The Buddhist religion and philosophy entered China in the first two centuries CE and gradually blended with Taoist and Confucian practices. In China, Buddhism got its own flavor becoming so-called Mahayana Buddhism (as opposed to Theravada Buddhism), which later branched in additional Buddhist lineages, such as Zen Buddhism (Chan Buddhism). Today, Buddhism is the most important religion in China.
Buddhist meditation techniques, such as Vipassana, Samatha, and Metta meditation, are among the practices that integrated into Chinese medicine. Meditation is seen as preventive but also as curative medicine and it naturally fitted into medical practices. Quieting the mind and breath control is considered a therapeutic practice to obtain spiritual uplifting, health and longevity.
Moreover, Buddhist approach to health takes the position that mental well-being is a precondition for physical health, sometimes even to the extreme of claiming that illness is a mental construct.

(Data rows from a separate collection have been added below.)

Lemma ctor_preserves s this p s' :
  res_state (SmartObject_ctor this p s) = Some s' -> owned_locks_ok s -> owned_locks_ok s'.
Proof.
  intros H Hinv. destruct (policy_kind p) as [k|] eqn:Hp.
  - rewrite (ctor_spec s this p k Hp) in H. injection H as <-.
    apply (install_preserves s _ this (mkSmartObject 1 (Some (next_lock s)) p) Hinv);
      simpl; [reflexivity | lia | intros l E; injection E as <-; lia].
  - destruct p; try discriminate. rewrite ctor_other in H. injection H as <-.
    apply (install_preserves s _ this (mkSmartObject 1 None (LOCK_POLICY_OTHER raw)) Hinv);
      simpl; [reflexivity | lia | discriminate].
Qed.

Lemma copy_preserves s this b s' :
  res_state (SmartObject_copy this b s) = Some s' -> owned_locks_ok s -> owned_locks_ok s'.
Proof.
  intros H Hinv. destruct (objs s b) as [ob|] eqn:Hb; [|rewrite copy_freed in H by exact Hb; discriminate].
  destruct (policy_kind (m_lockPolicy ob)) as [k|] eqn:Hp.
  - rewrite (copy_spec s this b ob k Hb Hp) in H. injection H as <-.
    apply (install_preserves s _ this
             (mkSmartObject 1 (Some (next_lock s)) (m_lockPolicy ob)) Hinv);
      simpl; [reflexivity | lia | intros l E; injection E as <-; lia].
  - destruct (m_lockPolicy ob) eqn:E; try discriminate.
    rewrite (copy_other s this b ob raw Hb E) in H. injection H as <-.
    apply (install_preserves s _ this (mkSmartObject 1 None (LOCK_POLICY_OTHER raw)) Hinv);
      simpl; [reflexivity | lia | discriminate].
Qed.



Lemma int32_pred_zero c : int_range c -> int32 (c - 1) = 0 -> c = 1.
Proof.
  unfold int_range. intros Hr H. destruct (Z.eq_dec c (-2^31)) as [->|Hne].
  - vm_compute in H. discriminate.
  - rewrite int32_small in H by lia. lia.
Qed.

(** Retain has no error path: on a live object with a live lock, held
    any number of times, it returns normally, writes [int32 (count + 1)],
    leaves the lock heap as it was (the [LockObj] unlocks what it locked)
    and touches no other object. *)
Theorem Retain_returns_lock_balanced (s : St) (this l : nat) (o : SmartObject)
    (k : LockKind) (h : nat)
    (Ho : objs s this = Some o) (Hl : m_refCounterLock o = Some l)
    (Hb : locks s l = Some (mkBaseLock k h)) :
  exists s', Retain this s = Ok tt s' /\
    objs s' this = Some (set_count o (int32 (m_refCount o + 1))) /\
    locks s' = locks s /\ next_lock s' = next_lock s /\
    (forall x, x <> this -> objs s' x = objs s x).
Proof.
  eexists. split; [exact (Retain_spec s this l o k h Ho Hl Hb)|].
  simpl. split; [apply upd_eq|]. split; [reflexivity|]. split; [reflexivity|].
  intros x Hx. apply upd_neq, Hx.
Qed.

Lemma Retain_returns_lock_balanced_witness :
  exists s', Retain 0%nat st_ctor_cs = Ok tt s' /\
    objs s' 0%nat = Some (set_count (mkSmartObject 1 (Some 0%nat) LOCK_POLICY_CRITICALSECTION)
                            (int32 (1 + 1))) /\
    locks s' = locks st_ctor_cs /\ next_lock s' = next_lock st_ctor_cs /\
    (forall x, x <> 0%nat -> objs s' x = objs st_ctor_cs x).
Proof.
  apply (Retain_returns_lock_balanced st_ctor_cs 0%nat 0%nat
           (mkSmartObject 1 (Some 0%nat) LOCK_POLICY_CRITICALSECTION) CriticalSectionEx 0%nat);
    vm_compute; reflexivity.
Defined.
(** The lines on the terminal are those of the calls at WARNING or
    above, in order. *)
Lemma stderr_lines (n : nat) (evs : list event) :
  Forall2 (fun l r => exists t,
             let record := {| levelno := levelno_of (fst r);
                              msg := f_string str_float (snd r); asctime := t |} in
             l = line (if levelno record =? 40
                       then set_msg (red (msg record)) record else record))
          (written_to stderr (log_output str_float clock n evs)) (loud evs).
Proof.
  revert n. induction evs as [|e evs IH]; intros n; [constructor|].
  destruct e as [?|lvl ps|?|? ? ? ?|?|? ? ?|? ? ? ? ?|? ? ? ?|?|? ? ?|?];
    try (change (log_output str_float clock n (_ :: evs))
           with (log_output str_float clock n evs); exact (IH n)).
  rewrite log_output_step, written_to_app, Logger_log_logger.
  destruct lvl.
  - exact (IH (S n)).
  - exact (IH (S n)).
  - change (loud (E_log WARNING ps :: evs)) with ((WARNING, ps) :: loud evs).
    constructor; [|exact (IH (S n))]. exists (clock n). reflexivity.
  - change (loud (E_log ERROR ps :: evs)) with ((ERROR, ps) :: loud evs).
    constructor; [|exact (IH (S n))]. exists (clock n). reflexivity.
Qed.

End LogOutput.

End LoggingFacts.

(* ===================================================================== *)
(** * More on the loader *)
(* ===================================================================== *)

Section LoaderTwice.

Variable fw : framework.

(** X4. Two calls of [load_model] in a row with the same path, both
    returning: when the file is read they give two different new objects
    with the same layers and the same parameters, and each call prints the
    summary of its object; when the load falls back they give the same
    object both times, the module's [new_model]: each of the two calls logs
    the error record of the handler and prints the summary of [new_model],
    no object is created, and the model files, the checkpoints and the
    parameters of the objects stay as they were. *)
Theorem load_model_fallback_is_one_object
    (path : string) (w : world) (m1 m2 : model) :
  (1 < next_id w)%positive ->
  let o1 := load_model fw path w in
  let o2 := load_model fw path (after o1) in
  res o1 = Ok m1 ->
  res o2 = Ok m2 ->
  ((exists layers w0, deserialize fw path (files w !! path) = inr (layers, w0)) /\
   m_id m1 <> m_id m2 /\ m_id m1 <> m_id new_model /\ m_id m2 <> m_id new_model /\
   m_layers m1 = m_layers m2 /\
   weights_of (after o2) m1 = weights_of (after o2) m2 /\
   events o1 = [E_deserialize path; E_summary m1] /\
   events o2 = [E_deserialize path; E_summary m2]) \/
  (exists e, deserialize fw path (files w !! path) = inl e /\
     Py.exn_cls e = Py.FileNotFoundError /\
     m1 = new_model /\ m2 = new_model /\
     events o1 = [E_deserialize path; load_error (Py.exn_msg e); E_summary new_model] /\
     events o2 = events o1 /\
     log_calls (events o1 ++ events o2) =
       [(ERROR, [Lit "Error loading model: "; Lit (Py.exn_msg e)]);
        (ERROR, [Lit "Error loading model: "; Lit (Py.exn_msg e)])] /\
     files (after o2) = files w /\ params (after o2) = params w /\
     next_id (after o2) = next_id w).
Proof.
  intros H1. cbv zeta.
  destruct (load_model_cases fw path w)
    as [(l & w0 & Hde & E)|[(e & Hde & Hc & E)|(e & Hde & Hc & E)]];
    rewrite E; cbn [res after]; [| |discriminate].
  - intros [= <-].
    assert (deserialize fw path
              (files (set_params <[next_id w := w0]> (bump_id w)) !! path) = inr (l, w0))
      as Hde' by exact Hde.
    rewrite (load_model_loaded fw _ _ _ _ Hde'). cbn [res after].
    intros [= <-]. left. split; [eauto|].
    cbn [m_id m_layers new_model set_params bump_id next_id events].
    split; [lia|]. split; [lia|]. split; [lia|]. split; [reflexivity|].
    split; [|split; reflexivity].
    unfold weights_of. cbn [params m_id set_params bump_id next_id].
    rewrite lookup_insert_ne by lia. now rewrite !lookup_insert_eq.
  - intros [= <-]. rewrite (load_model_caught fw _ _ _ Hde Hc). cbn [res after events].
    intros [= <-]. right. exists e. repeat split; assumption || reflexivity.
Qed.

End LoaderTwice.

(* ===================================================================== *)
(** * More on the evaluator *)
(* ===================================================================== *)

Section EvaluatorRounds.

Variable fw : framework.

Lemma fold_blend_float (l : list Py.float) (x : Py.float) :
  exists y, fold_left blend l (Py.Float x) = Py.Float y.
Proof.
  revert x. induction l as [|a l IH]; intros x; [eauto|].
  cbn [fold_left]. unfold blend at 2, Py.truediv. apply IH.
Qed.
Lemma after_transport_state (n2s : jstr -> jstr) (G1 : gstate) (jd : jstr) (now : Z)
    (tr : js_result jstr) :
  let r := extract_after_transport n2s G1 jd now tr in
  pendingRequests (fst r) = pendingRequests G1 ∖ {[createCacheKey jd]} /\
  (keywordCache (fst r) = keywordCache G1 \/
   keywordCache (fst r) = <[createCacheKey jd := {| ce_keywords := snd r; ce_timestamp := now |}]>
                            (keywordCache G1)) /\
  (apiValidated G1 = true -> apiValidated (fst r) = true).
Proof.
  unfold extract_after_transport, extraction_body. cbv zeta.
  destruct tr as [result|e]; [|simpl; auto].
  destruct (blank result); [simpl; auto|].
  destruct (parse_cascade n2s jd result) as [[ks|]|]; simpl; auto.
  split; [done|]. split; [by right|]. intros ->. done.
Qed.
(** * LoomSDK script runtime: a shallow embedding of [lsLuaState.cpp]

    The development follows [src/loom/script/runtime/lsLuaState.cpp]:
    the executable container codec, the assembly lookup, the VM
    open/close life cycle with its allocator, the traceback capture,
    the ordinal type cache and the type-graph finalisation pipeline
    (missing-type marking, compaction, declare, initialize).

    Pointers are natural numbers with [NULL = 0]; C++ objects live in
    finite maps from pointers to records; code that aborts returns a
    [fault]; calls into collaborators that are not part of the file
    are recorded as events. *)

From Stdlib Require Import ZArith.
From Stdlib.Strings Require Import Byte.
From stdpp Require Import gmap strings list fin_maps.

Open Scope Z_scope.

(** ** Common ground: pointers, faults and the state-and-fault monad *)

Definition ptr := N.
Definition NULL : ptr := 0%N.

(** The ways in which the C++ code stops instead of returning.
    [lmCheck] failures are [FormatError]s, [lmAssert] and [LSError]
    are [FatalError]s, the C [assert] (enabled, as in a build without
    [NDEBUG]) is an [AssertFault].  [Undefined] marks behaviour the C++
    standard leaves undefined, [OutOfFuel] a loop that did not finish
    within the fuel it was given. *)
Inductive fault : Type :=
| FormatError (msg : string)
| FatalError (msg : string)
| AssertFault (expr : string)
| Undefined (what : string)
| OutOfFuel.

Inductive outcome (S A : Type) : Type :=
| Ok (a : A) (s : S)
| Fail (f : fault) (s : S).
Arguments Ok {S A} a s.
Arguments Fail {S A} f s.

Definition M (S A : Type) : Type := S -> outcome S A.

Definition ret {S A} (a : A) : M S A := fun s => Ok a s.

Definition bind {S A B} (c : M S A) (k : A -> M S B) : M S B :=
  fun s => match c s with
           | Ok a s' => k a s'
           | Fail f s' => Fail f s'
           end.

Definition get {S} : M S S := fun s => Ok s s.
Definition put {S} (s : S) : M S unit := fun _ => Ok tt s.
Definition modify {S} (f : S -> S) : M S unit := fun s => Ok tt (f s).
Definition raise {S A} (f : fault) : M S A := fun s => Fail f s.

Declare Scope loom_scope.
Delimit Scope loom_scope with loom.
Notation "x <- c ;; k" := (bind c (fun x => k))
  (at level 100, c at next level, right associativity) : loom_scope.
Notation "c ;; k" := (bind c (fun _ => k))
  (at level 100, right associativity) : loom_scope.
Open Scope loom_scope.

(** [lmCheck(cond, msg)], [lmAssert(cond, msg)], [LSError(msg)] and the
    C [assert(cond)].  The macros are declared in headers that are not
    part of the sources at hand; they stop the load with the fault
    class the specification gives them. *)
Definition lmCheck {S} (cond : bool) (msg : string) : M S unit :=
  if cond then ret tt else raise (FormatError msg).

Definition lmAssert {S} (cond : bool) (msg : string) : M S unit :=
  if cond then ret tt else raise (FatalError msg).

Definition LSError {S A} (msg : string) : M S A := raise (FatalError msg).

Definition assert {S} (cond : bool) (expr : string) : M S unit :=
  if cond then ret tt else raise (AssertFault expr).

(** [for (i = 0; i < xs.size(); i++) body(xs[i])] over an array that the
    body does not resize. *)
Fixpoint forEach {S A} (body : A -> M S unit) (xs : list A) : M S unit :=
  match xs with
  | [] => ret tt
  | x :: rest => body x ;; forEach body rest
  end.

Lemma bind_Ok {S A B} (c : M S A) (k : A -> M S B) s a s' :
  c s = Ok a s' -> bind c k s = k a s'.
Proof. intros H. unfold bind. now rewrite H. Qed.

Lemma bind_Fail {S A B} (c : M S A) (k : A -> M S B) s f s' :
  c s = Fail f s' -> bind c k s = Fail f s'.
Proof. intros H. unfold bind. now rewrite H. Qed.

Lemma bind_Ok_inv {S A B} (c : M S A) (k : A -> M S B) s b s2 :
  bind c k s = Ok b s2 -> exists a s1, c s = Ok a s1 /\ k a s1 = Ok b s2.
Proof.
  unfold bind. destruct (c s) as [a s1|f s1]; [eauto|discriminate].
Qed.

(** ** The executable container codec *)

Module Codec.

(** [utByteArray]: the bytes and the read position. *)
Record utByteArray : Type := mkByteArray {
  data : list byte;
  position : nat
}.

(** [headerBytes.allocateAndCopy(buffer, n)] copies the first [n] bytes
    of [buffer], whatever [bufferSize] says; the copy reads past the end
    of a shorter buffer, which C leaves undefined. *)
Definition allocateAndCopy (src : list byte) (n : nat) : M utByteArray unit :=
  if decide (n <= length src)%nat
  then put (mkByteArray (take n src) 0)
  else raise (Undefined "allocateAndCopy reads past the end of the buffer").

(** A 32-bit unsigned integer from four bytes, least significant first
    (the byte order of the platforms the runtime targets). *)
Definition le32 (b0 b1 b2 b3 : byte) : Z :=
  Z.of_N (Byte.to_N b0) + 256 * Z.of_N (Byte.to_N b1)
  + 65536 * Z.of_N (Byte.to_N b2) + 16777216 * Z.of_N (Byte.to_N b3).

In any case, recognizing that the mind (thoughts and emotions) plays a major role in influencing, maintaining or regaining physical health is one of the key principals in TCM also.
Another interesting similarity between Buddhism and TCM is the way health and disease are seen: in Buddhism it’s said that peace of mind and enlightenment cannot be “acquired.” Peace and Self-Realization are always there already, there are only obstacles that need to be removed to see it. The same goes for health, which cannot be “obtained.” Health cannot be experienced, only disease and illness. Thus, by removing barriers and blockages (which are in fact the illness) Qi Life Energy flows unobstructed, disease disappears and health is restored.
Additionally, the Buddhist “Middle Way” blended in seamlessly with the ancient concept of Yin-Yang balance in Chinese philosophy. The Buddha advocated the middle way of moderation, finding balance between the extremes of sensual indulgence and self-mortification. Maintaining balance is considered crucial to attaining physical and mental health, liberation and finally enlightenment.
Buddhism and TCM also converge when it comes to moderation of diet and lifestyle, which is thought to significantly contribute to one’s physical and mental health. An interesting point here is the reverence that is shown in China for Jivaka Komarabhacca, the important Father of Medicine in Thailand, herbal doctor and the personal physician of the Buddha. In the Chinese Jivaka Sutras it’s written that Jivaka, the “Medicine King,” was born with acupuncture needles and herbs in his hand.